EXERCISE BRIEF ▸ Set down exactly, from the records below, the line with "dst_addr ← sys" through the line with "(source bytes : cstr)", and nothing else.

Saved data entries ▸
(* ===== verification/MapFiles.v ===== *)
(** Programs on mapped files: copying a file (homework/hw9/49-1/cp.c), and
    numbers handed to child processes through a mapping (quiz/quiz1/main.c). *)
From S2P Require Import Prelude Sys ErrorFns GetNum SvmsgFile Dict.

(** ** cp.c *)

Section Copying.
Context `{os}.

(** The static variable of the model is the file behind the second mapping. *)
Definition memcpy (dst src : cstr) (n : Z) : cstr := overlay (take (Z.to_nat n) src) dst.

Definition map_cp_main (argv : list cstr) : M cstr Z :=
  match argv with
  | [_; source; destination] =>
      fd1 ← sys (Copen source 0 0);
      if rv fd1 =? -1 then perror_exit (str "open source") else
      statbuf ← sys (Cfstat (rv fd1));
      if rv statbuf =? -1 then perror_exit (str "fstat") else
      let st_size := nth 0 (snd <$> rents statbuf) 0 in
      src_addr ← sys (Cmmap (rv fd1) st_size);
      if rv src_addr =? -1 then perror_exit (str "mmap") else
      fd2 ← sys (Copen destination 578 438);
      if rv fd2 =? -1 then perror_exit (str "open destination") else
      t ← sys (Cftruncate (rv fd2) st_size);
      if rv t =? -1 then perror_exit (str "ftruncate") else
      dst_addr ← sys (Cmmap (rv fd2) st_size);
      if rv dst_addr =? -1 then stop_with (Undefined "copy to an invalid address") else
      put (memcpy (rdata dst_addr) (rdata src_addr) st_size);;
      sys (Cextern "munmap" [rv src_addr; st_size] []);;
      sys (Cextern "munmap" [rv dst_addr; st_size] []);;
      sys (Cclose (rv fd1));;
      sys (Cclose (rv fd2));;
      mret 0
  | _ => out Stdout (str "Usage: " ++ default [] (argv !! 0%nat) ++ str " <source> <destination>" ++ [NL]);; stop_with (Exit 1)
  end.
End Copying.

(** A file with the bytes [bytes], opened as [fd]; a mapping has at least one
    byte, and the pages of the other file are as long as it is. *)
Class Source `{os} (source bytes : cstr) (fd : Z) := {
  source_fd : ∀ tr, let r := kern tr (Copen source 0 0) in rv r = -1 ∨ rv r = fd;
  other_fd : ∀ tr p, rv (kern tr (Copen p 578 438)) ≠ fd;
  source_size : ∀ tr, let r := kern tr (Cfstat fd) in rv r = -1 ∨ nth 0 (snd <$> rents r) 0 = strlen bytes;
  source_map : ∀ tr, let r := kern tr (Cmmap fd (strlen bytes)) in rv r = -1 ∨ rdata r = bytes;
  other_map : ∀ tr fd' n, fd' ≠ fd → 0 <= n → let r := kern tr (Cmmap fd' n) in rv r = -1 ∨ strlen (rdata r) = n;
  no_empty_map : ∀ tr fd', rv (kern tr (Cmmap fd' 0)) = -1 }.

Lemma wp_perror_out {S A} `{os} msg (Q : A → st S → Prop) (E : stop → st S → Prop) s : (∀ s', E (Exit 1) s') → wp (perror_exit msg) Q E s.
Proof. intros HE. by apply wp_bind, wp_bind, wp_get_errno, wp_emit, wp_stop. Qed.

(** A copy has the bytes of the source; an empty file is never copied.  That
    the second mapping failed is not noticed. *)
Theorem cp_correct `{os} source bytes fd prog destination (s : st cstr) :
  Source source bytes fd →
  wp (map_cp_main [prog; source; destination]) (λ z s', z = 0 ∧ bytes ≠ [] ∧ glob s' = bytes)
    (λ t _, t = Exit 1 ∨ bytes ≠ [] ∧ t = Undefined "copy to an invalid address") s.
Proof.
  intros HS. unfold map_cp_main. apply wp_bind, wp_call. intros f s1 Hf _ _ _ _. destruct (Z.eqb_spec (rv f) (-1)) as [E1|E1]; [apply wp_perror_out; by left|].
  destruct (source_fd (trace s)) as [E|E]; rewrite <-Hf in E; [done|]. rewrite E. apply wp_bind, wp_call. intros b s2 Hb _ _ _ _. destruct (Z.eqb_spec (rv b) (-1)) as [E2|E2]; [apply wp_perror_out; by left|].
  destruct (source_size (trace s1)) as [E'|E']; rewrite <-Hb in E'; [done|]. rewrite E'. cbv zeta. apply wp_bind, wp_call. intros m s3 Hm _ _ _ _. destruct (Z.eqb_spec (rv m) (-1)) as [E3|E3]; [apply wp_perror_out; by left|].
  destruct (source_map (trace s2)) as [E''|E'']; rewrite <-Hm in E''; [done|].
  assert (bytes ≠ []) as Hne. { intros ->. pose proof (no_empty_map (trace s2) fd) as H0. change (strlen []) with 0 in Hm. rewrite <-Hm in H0. done. }
  apply wp_bind, wp_call. intros g s4 Hg _ _ _ _. destruct (Z.eqb_spec (rv g) (-1)) as [E4|E4]; [apply wp_perror_out; by left|].
  apply wp_bind, wp_call. intros t s5 _ _ _ _ _. destruct (Z.eqb_spec (rv t) (-1)) as [E5|E5]; [apply wp_perror_out; by left|].
  apply wp_bind, wp_call. intros d s6 Hd _ _ _ _. destruct (Z.eqb_spec (rv d) (-1)) as [E6|E6]; [apply wp_stop; by right|].
  pose proof (other_fd (trace s3) destination) as Hother. rewrite <-Hg in Hother. destruct (other_map (trace s5) (rv g) (strlen bytes) Hother (strlen_nonneg _)) as [E7|E7]; rewrite <-Hd in E7; [done|].
  apply wp_bind, wp_put. do 4 (apply wp_bind, wp_call; intros ? ? _ ?G _ _ _). apply wp_ret. split; [done|]. split; [done|]. rewrite G2, G1, G0, G. cbn [glob].
  unfold memcpy, overlay. rewrite E'', take_ge by (unfold strlen; lia). unfold strlen in E7. rewrite drop_ge by lia. apply app_nil_r.
Qed.

Definition files_os (bytes : cstr) : os := test_os (λ tr c,
  match c with
  | Copen _ flags _ => ok (if flags =? 578 then 4 else 3)
  | Cfstat _ => Reply 0 0 [] [([], strlen bytes)]
  | Cmmap fd n => if n =? 0 then fail EINVAL else Reply 4096 0 (if fd =? 3 then bytes else replicate (Z.to_nat n) NUL) []
  | _ => ok 0
  end).

Lemma files_Source source bytes : @Source (files_os bytes) source bytes 3.
Proof.
  split; intros tr.
  - by right.
  - done.
  - by right.
  - cbn. destruct (strlen bytes =? 0); [by left|by right].
  - intros fd n Hfd Hn. cbn. destruct (Z.eqb_spec n 0) as [->|Hn']; [by left|]. cbn. rewrite (proj2 (Z.eqb_neq _ _) Hfd). right. unfold strlen. rewrite length_replicate. lia.
  - done.
Qed.

Lemma cp_witness :
  ∃ s', @map_cp_main (files_os (str "data")) [str "cp"; str "a"; str "b"] (init []) = (Ret 0, s') ∧ glob s' = str "data".
Proof.
  pose proof (@cp_correct (files_os (str "data")) (str "a") (str "data") 3 (str "cp") (str "b") (init []) (files_Source _ _)) as H.
  apply wp_run in H as [(z & s' & Hrun & -> & _ & Hs)|(t & s' & Hrun & _)]; [exists s'; split; assumption|].
  apply (f_equal fst) in Hrun. vm_compute in Hrun. discriminate.
Defined.

(** ** quiz/quiz1/main.c *)

Record data := Data { seg : Z; data_of_seg : Z }.

(** The static variable of the model is the mapping the processes share. *)
Section Quiz.
Context `{os}.

(** The source calls it generator. *)
Definition generate (data_num : nat) : M (list Z) (list data) :=
  for_acc 0 data_num (λ i ds, r ← sys Crand; mret (ds ++ [Data (Z.of_nat i) (Z.rem (rv r) 9 + 1)])) [].

Definition int_sum (l : list Z) : Z := foldl (λ n z, wrap_s 32 (n + z)) 0 l.

(** The elements of the mapping are characters. *)
Definition share (ds : list data) : M (list Z) unit := put ((λ d, wrap_s 8 (data_of_seg d)) <$> ds).

Definition child (i : nat) : M (list Z) unit :=
  pid ← sys Cgetpid;
  shared_data ← get;
  out Stdout (str "Child process " ++ dec (Z.of_nat i + 1) ++ str ": " ++ dec (rv pid) ++ [NL]);;
  out Stdout (str "child sum = " ++ dec (int_sum shared_data) ++ [NL]);;
  stop_with (Exit 0).

Definition quiz1_main (argv : list cstr) : M (list Z) Z :=
  match argv with
  | _ :: a1 :: a2 :: a3 :: _ =>
      let n := atoi a1 in let k := atoi a2 in let data_num := atoi a3 in
      if data_num <=? 0 then stop_with (Undefined "array of no elements") else
      sys Ctime;;
      ds ← generate (Z.to_nat data_num);
      let size := wrap_s 64 (8 * data_num * k) in
      fd ← sys (Copen (str "mapfile") 578 438);
      t ← sys (Cftruncate (rv fd) size);
      if rv t =? -1 then perror_exit (str "ftruncate") else
      m ← sys (Cmmap (rv fd) (wrap_u 64 (8 * data_num * data_num)));
      if rv m =? -1 then perror_exit (str "mmap") else
      sys (Cclose (rv fd));;
      if size <=? 0 then stop_with (Killed 7) else
      share ds;;
      if n <=? 0 then stop_with (Undefined "array of no elements") else
      for_acc 0 (Z.to_nat n) (λ i _,
        pid ← sys Cfork;
        if rv pid =? -1 then perror_exit (str "fork")
        else if rv pid =? 0 then child i
        else (sys (Cwait (-1));; mret tt)) tt;;
      pid ← sys Cgetpid;
      out Stdout (str "Parent process " ++ dec (rv pid) ++ [NL]);;
      out Stdout (str "parent sum = " ++ dec (int_sum (data_of_seg <$> ds)) ++ [NL]);;
      mret 0
  | _ => stop_with (Undefined "null pointer")
  end.
End Quiz.

(** What the random numbers amount to, in the history every process shares. *)
Definition drawn (tr : list event) : list Z := omap (λ x, match x.1 with Crand => Some (rv x.2 mod 9 + 1) | _ => None end) (calls tr).
Definition drawn_sum (tr : list event) : Z := zsum id (drawn tr).

Lemma drawn_sys tr c r : drawn (tr ++ [Esys c r]) = drawn tr ++ match c with Crand => [rv r mod 9 + 1] | _ => [] end.
Proof. unfold drawn. rewrite calls_snoc_sys, omap_app. f_equal. by destruct c. Qed.
Lemma drawn_out tr f t : drawn (tr ++ [Eout f t]) = drawn tr.
Proof. unfold drawn. by rewrite calls_snoc_out. Qed.

Lemma int_sum_small (l : list Z) : Forall (λ z, 1 <= z <= 9) l → 9 * Z.of_nat (length l) <= INT_MAX → int_sum l = zsum id l ∧ 0 <= zsum id l <= 9 * Z.of_nat (length l).
Proof.
  unfold int_sum. induction l as [|z l IH] using rev_ind; intros Hl Hlen; [done|]. apply Forall_app in Hl as [Hl Hz]. apply Forall_cons in Hz as [Hz _]. rewrite length_app in *. cbn [length] in *.
  destruct IH as [IH1 IH2]; [done|lia|]. rewrite foldl_app. cbn [foldl]. rewrite IH1.
  assert (zsum id (l ++ [z]) = zsum id l + z) as -> by (clear; unfold zsum; induction l as [|y l IH]; cbn [app foldr]; [unfold id; lia|rewrite IH; lia]).
  rewrite wrap_s_id; [lia|lia|]. unfold INT_MAX in Hlen. cbn. lia.
Qed.

Section Sums.
Context `{os} (Hrand : ∀ tr, 0 <= rv (kern tr Crand)).
Implicit Types s : st (list Z).

Lemma wp_generate n s (Q : list data → st (list Z) → Prop) E :
  drawn (trace s) = [] →
  (∀ ds s', length ds = n → data_of_seg <$> ds = drawn (trace s') → Forall (λ z, 1 <= z <= 9) (drawn (trace s')) → said Stdout (trace s') = said Stdout (trace s) → Q ds s') →
  wp (generate n) Q E s.
Proof using Hrand.
  intros Hs HQ. unfold generate. eapply wp_mono; [apply (wp_for_acc (λ i (ds : list data) s', length ds = i ∧ data_of_seg <$> ds = drawn (trace s') ∧ Forall (λ z, 1 <= z <= 9) (drawn (trace s')) ∧ said Stdout (trace s') = said Stdout (trace s)) E)| |done].
  - rewrite Hs. done.
  - intros i ds s1 _ (Hl & Hd & Hb & Hsaid). apply wp_bind, wp_call. intros r s2 Hr _ _ _ T2. specialize (Hrand (trace s1)). rewrite <-Hr in Hrand.
    apply wp_ret. rewrite T2, drawn_sys, said_sys, fmap_app, Hd, length_app. cbn. rewrite Z.rem_mod_nonneg by lia.
    split; [lia|]. split; [done|]. split; [|done]. apply Forall_app. split; [done|]. apply Forall_singleton. pose proof (Z.mod_pos_bound (rv r) 9). lia.
  - intros ds s1 (Hl & Hd & Hb & Hsaid). by apply HQ.
Qed.
End Sums.

(** Every child prints the sum the parent prints. *)
Theorem quiz1_correct `{os} prog a1 a2 a3 rest (s : st (list Z)) :
  (∀ tr, 0 <= rv (kern tr Crand)) → drawn (trace s) = [] →
  1 <= atoi a1 → 0 < 8 * atoi a3 * atoi a2 < 2 ^ 63 → 0 < 9 * atoi a3 <= INT_MAX →
  wp (quiz1_main (prog :: a1 :: a2 :: a3 :: rest))
    (λ z s', z = 0 ∧ ∃ pid, said Stdout (trace s') = said Stdout (trace s) ++ str "Parent process " ++ dec pid ++ [NL] ++ str "parent sum = " ++ dec (drawn_sum (trace s')) ++ [NL])
    (λ t s', t = Exit 1 ∨ t = Exit 0 ∧ ∃ i pid, 1 <= i <= atoi a1 ∧
       said Stdout (trace s') = said Stdout (trace s) ++ str "Child process " ++ dec i ++ str ": " ++ dec pid ++ [NL] ++ str "child sum = " ++ dec (drawn_sum (trace s')) ++ [NL]) s.
Proof.
  intros Hrand Hs Hn Hsize Hnum. unfold quiz1_main. cbv zeta. rewrite (proj2 (Z.leb_gt (atoi a3) 0)) by lia. apply wp_bind, wp_call. intros t0 s1 _ _ _ _ T1.
  apply wp_bind, wp_generate; [done|by rewrite T1, drawn_sys, Hs|]. intros ds s2 Hlen Hds Hall S2.
  assert (drawn_sum (trace s2) = int_sum (data_of_seg <$> ds) ∧ int_sum ((λ d, wrap_s 8 (data_of_seg d)) <$> ds) = int_sum (data_of_seg <$> ds)) as [Hsum Hchars].
  { assert (length (drawn (trace s2)) = Z.to_nat (atoi a3)) as Hl by by rewrite <-Hds, length_fmap. rewrite Hds. unfold drawn_sum. split; [symmetry; apply int_sum_small; [done|lia]|].
    f_equal. rewrite <-Hds. rewrite <-Hds in Hall. clear -Hall. induction ds as [|d ds IH]; [done|]. apply Forall_cons in Hall as [Hd Hall]. cbn. f_equal; [|by apply IH]. apply wrap_s_id; [lia|]. cbn. lia. }
  assert (said Stdout (trace s2) = said Stdout (trace s)) as S2' by by rewrite S2, T1, said_sys.
  apply wp_bind, wp_call. intros fd s3 _ _ _ _ T3. apply wp_bind, wp_call. intros tr s4 _ _ _ _ T4. destruct (rv tr =? -1); [apply wp_perror_out; by left|].
  apply wp_bind, wp_call. intros m s5 _ _ _ _ T5. destruct (rv m =? -1); [apply wp_perror_out; by left|]. apply wp_bind, wp_call. intros c s6 _ _ _ _ T6.
  rewrite wrap_s_id by lia. rewrite (proj2 (Z.leb_gt (8 * atoi a3 * atoi a2) 0)) by lia. apply wp_bind, wp_put. rewrite (proj2 (Z.leb_gt (atoi a1) 0)) by lia.
  set (s7 := St _ _ _). set (K s' := glob s' = (λ d, wrap_s 8 (data_of_seg d)) <$> ds ∧ drawn (trace s') = drawn (trace s2) ∧ said Stdout (trace s') = said Stdout (trace s)).
  assert (K s7) as K7 by (split; [done|]; unfold s7; cbn [trace]; rewrite T6, T5, T4, T3, !drawn_sys, !said_sys, !app_nil_r; done).
  apply wp_bind. match goal with |- wp _ _ ?E _ => eapply wp_mono; [apply (wp_for_acc (λ _ _ s', K s') E)| |] end.
  - exact K7.
  - intros i _ s8 Hi (G8 & D8 & S8). apply wp_bind, wp_call. intros f s9 _ G9 _ _ T9. destruct (rv f =? -1); [apply wp_perror_out; by left|]. destruct (rv f =? 0).
    + apply wp_bind, wp_call. intros p s10 _ G10 _ _ T10. apply wp_bind, wp_get, wp_bind, wp_emit, wp_bind, wp_emit, wp_stop. right. split; [done|]. cbn [glob trace]. exists (Z.of_nat i + 1), (rv p). split; [lia|].
      rewrite !said_out. unfold drawn_sum. rewrite !drawn_out, T10, T9, !drawn_sys, !said_sys, !app_nil_r, D8, S8, G10, G9, G8, Hchars. fold (drawn_sum (trace s2)). rewrite Hsum, <-!app_assoc. done.
    + apply wp_bind, wp_call. intros w s10 _ G10 _ _ T10. apply wp_ret. unfold K. by rewrite T10, T9, !drawn_sys, !said_sys, !app_nil_r, G10, G9.
  - intros _ s8 (_ & D8 & S8). apply wp_bind, wp_call. intros p s9 _ _ _ _ T9. apply wp_bind, wp_emit, wp_bind, wp_emit, wp_ret. split; [done|]. exists (rv p). cbn [trace].
    rewrite !said_out. unfold drawn_sum. rewrite !drawn_out, T9, drawn_sys, said_sys, app_nil_r, D8, S8. fold (drawn_sum (trace s2)). by rewrite Hsum, <-!app_assoc.
  - done.
Qed.

Definition quiz_os (forks : Z) : os := test_os (λ tr c,
  match c with Cfork => ok forks | Crand => ok (Z.of_nat (length tr)) | _ => ok 3 end).

Lemma quiz1_witness :
  ∃ s', @quiz1_main (quiz_os 9) [str "main"; str "2"; str "1"; str "3"] (init []) = (Ret 0, s') ∧
    said Stdout (trace s') = str "Parent process 3" ++ [NL] ++ str "parent sum = 9" ++ [NL].
Proof.
  pose proof (@quiz1_correct (quiz_os 9) (str "main") (str "2") (str "1") (str "3") [] (init [])) as H.
  change (atoi (str "2")) with 2 in H. change (atoi (str "1")) with 1 in H. change (atoi (str "3")) with 3 in H.
  lapply H; [clear H; intros H|intros tr; cbn; lia].
  lapply H; [clear H; intros H|reflexivity].
  lapply H; [clear H; intros H|lia].
  lapply H; [clear H; intros H|lia].
  lapply H; [clear H; intros H|unfold INT_MAX; lia].
  apply wp_run in H as [(z & s' & Hrun & -> & _)|(t & s' & Hrun & _)].
  - exists s'. split; [exact Hrun|]. apply (f_equal (λ x, said Stdout (trace x.2))) in Hrun. cbn [snd] in Hrun. rewrite <-Hrun. vm_compute. reflexivity.
  - apply (f_equal fst) in Hrun. vm_compute in Hrun. discriminate.
Defined.

(** The file has the size of the whole array for each of the [k] pieces: with
    none it is empty, and the first store kills the program. *)
Example no_pieces :
  (@quiz1_main (quiz_os 9) [str "main"; str "2"; str "0"; str "3"] (init [])).1 = Stop (Killed 7).
Proof. vm_compute. reflexivity. Qed.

OUTPUT FOR THIS EXERCISE ▸
      dst_addr ← sys (Cmmap (rv fd2) st_size);
      if rv dst_addr =? -1 then stop_with (Undefined "copy to an invalid address") else
      put (memcpy (rdata dst_addr) (rdata src_addr) st_size);;
      sys (Cextern "munmap" [rv src_addr; st_size] []);;
      sys (Cextern "munmap" [rv dst_addr; st_size] []);;
      sys (Cclose (rv fd1));;
      sys (Cclose (rv fd2));;
      mret 0
  | _ => out Stdout (str "Usage: " ++ default [] (argv !! 0%nat) ++ str " <source> <destination>" ++ [NL]);; stop_with (Exit 1)
  end.
End Copying.

(** A file with the bytes [bytes], opened as [fd]; a mapping has at least one
    byte, and the pages of the other file are as long as it is. *)
Class Source `{os} (source bytes : cstr) (fd : Z) := {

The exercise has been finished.